Vox EU: Corporate debt burdens threaten economic recovery after COVID-19: Planning for debt restructuring should start now

21 March 2020

Authors argue that in light of already elevated debt burdens, provisions for future debt restructuring should be made as soon as possible. These include carefully designed bailout packages, speedier in-court insolvency proceedings, and a stronger role of the state in dealing with renegotiations.

[...]The coronavirus crisis arrives against a backdrop of private sector indebtedness. Corporate and household balance sheets in Europe are extended - neither firms nor households deleveraged substantially since the Global Crisis and the European sovereign debt crisis. On the contrary, low monetary policy rates and low credit spreads lured them into complacency about debt levels. Corporate leverage is at an all-time high (IIF 2020, Graham et al. 2015). A large fraction of corporate debt is now rated BBB, the lowest investment grade rating, while corporate debt rated below investment grade is at an all-time high. For example, almost half of all US corporate bonds maturing in the next five years are below investment grade. 

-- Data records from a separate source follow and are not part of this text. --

(** * cc-agent-manager: the Auto Context pipeline, embedded and verified

    A shallow embedding of the two services of the extension,
    [ClaudeCodeService] and [AutoContextService], followed by the
    properties the specification states about them.

    JavaScript strings are sequences of UTF-16 code units; they are modelled
    as lists of code units ([N]), so that [length], [substring], [split] and
    the regular expressions count and test exactly what the program does. *)

From Stdlib Require Import Ascii String DecimalString.
From Stdlib Require Import List NArith ZArith Bool Arith Lia.
Import ListNotations.

Set Warnings "-register-all".

(* ===================================================================== *)
(** * Part I. Definitions                                                 *)
(* ===================================================================== *)

(** ** JavaScript strings and the built-ins the services call *)

Module Js.

Definition char := N.
Definition jsstring := list char.

(** An ASCII literal as a JavaScript string. *)
Definition str (s : String.string) : jsstring :=
  map N_of_ascii (String.list_ascii_of_string s).

Definition LF : char := 10%N.
Definition CR : char := 13%N.
Definition DQUOTE : char := 34%N.
Definition SQUOTE : char := 39%N.
Definition DOLLAR : char := 36%N.
Definition DASH : char := 45%N.
Definition COLON : char := 58%N.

Current policies will inevitably leave parts of the corporate sector with even larger debt burdens. These will delay a recovery - distressed firms tend to implement labour reductions, sell assets, reduce investments and employment, and shrink their business, and they become reluctant to raise new capital. Additionally, banks and other lenders stuck with underperforming loans may restrain lending (Becker and Ivashina 2014) and misdirect it to ‘zombie firms’ (Caballero et al. 2008). If one firm is affected, its customers, suppliers and employees are affected in turn. All of this can turn a temporary economic shock into a long-term balance-sheet driven dislocation. One policy lesson of the big financial crises in the developed world, starting with Japan in the early 1990s, is that the effects of simmering corporate debt overhang are multiple and nefarious (Koo 2003). 

To manage the looming corporate debt strains and keeping the likely precarious situation of sovereign finances in mind, we see three broad policy areas that require addressing.

First, public credit packages such as loan guarantee programmes should be designed with the looming debt overhang problem and the future need for debt restructuring in mind. Conflicts of interest become important when companies have multiple creditors (Gertner and Scharfstein 1991, Hege and Mella-Barral 2019), and bailouts create new creditors, making restructuring more complicated, as the bank bailouts after the Global Crisis demonstrated. Programmes must also ensure that bailout funds are used as intended to ensure business continuity, and not to benefit existing debt holders or shareholders. Policy should also have an eye to future crises. One important difference between the coronavirus crisis response and bank bailouts after the Global Crisis is the extent of moral hazard. This time, bank risk-taking did not trigger the crisis and this means moral hazard concerns are weaker. They are not absent, however, since banks may infer from current policy choices what taxpayer support will be available in other types of crises. Therefore, bailouts should be designed to avoid benefitting existing creditors and shareholders, when possible. Given all these concerns, bailouts should contain provisions that limit the scope to which investors benefit from support. We recommend banning dividend payments and most debt reductions for all recipients of support. We also recommend that any taxpayer-funded credits be senior in the event of future restructurings. It may also make sense to attach options to the bailout funds in the form of stock warrants or convertibles that can ensure that the public benefits from future gains in corporate valuations made possible by public money, especially for publicly listed companies.

Second, European systems for handling insolvency in court are not good at protecting viable businesses with unsustainable capital structures. Businesses are too often liquidated, generating poor returns for bankruptcy claims, and processes can be slow. These inefficient in-court proceedings hold back credit market development even in good times (Becker and Josephson 2016). In a recession or crisis, it slows down returning productive assets to the economy and may destroy valuable businesses (Gilson 2012). Any reforms that can simplify and speed up in-court processes should be considered. Such reforms would need to be exceptionally quick to impact short-run developments, but they can help support a vigorous recovery. Current EU initiatives for better resolution of corporate insolvency should be accelerated.6

Third, given the inefficiencies of court-supervised bankruptcy procedures, government agencies must be prepared to be a leader in debt restructuring for the companies that receive bailouts. They should prioritize out-of-court renegotiations whenever possible. They have proven to be a successful tool after the Global Crisis (Bernstein et al. 2019, Hotchkiss et al. 2014). This can include temporary nationalisations where needed, with tough conditions for existing shareholders to avoid distortions. Public agencies such as public development banks in charge of loan guarantees may not be the best placed to oversee debt restructuring – with their own balance sheets exposed, they may be inclined to ‘extend-and-pretend’ distortions in their actions (Sapienza 2004, Bertay et al. 2015). So, it is worth thinking about an independent organisation of government leadership in debt restructuring.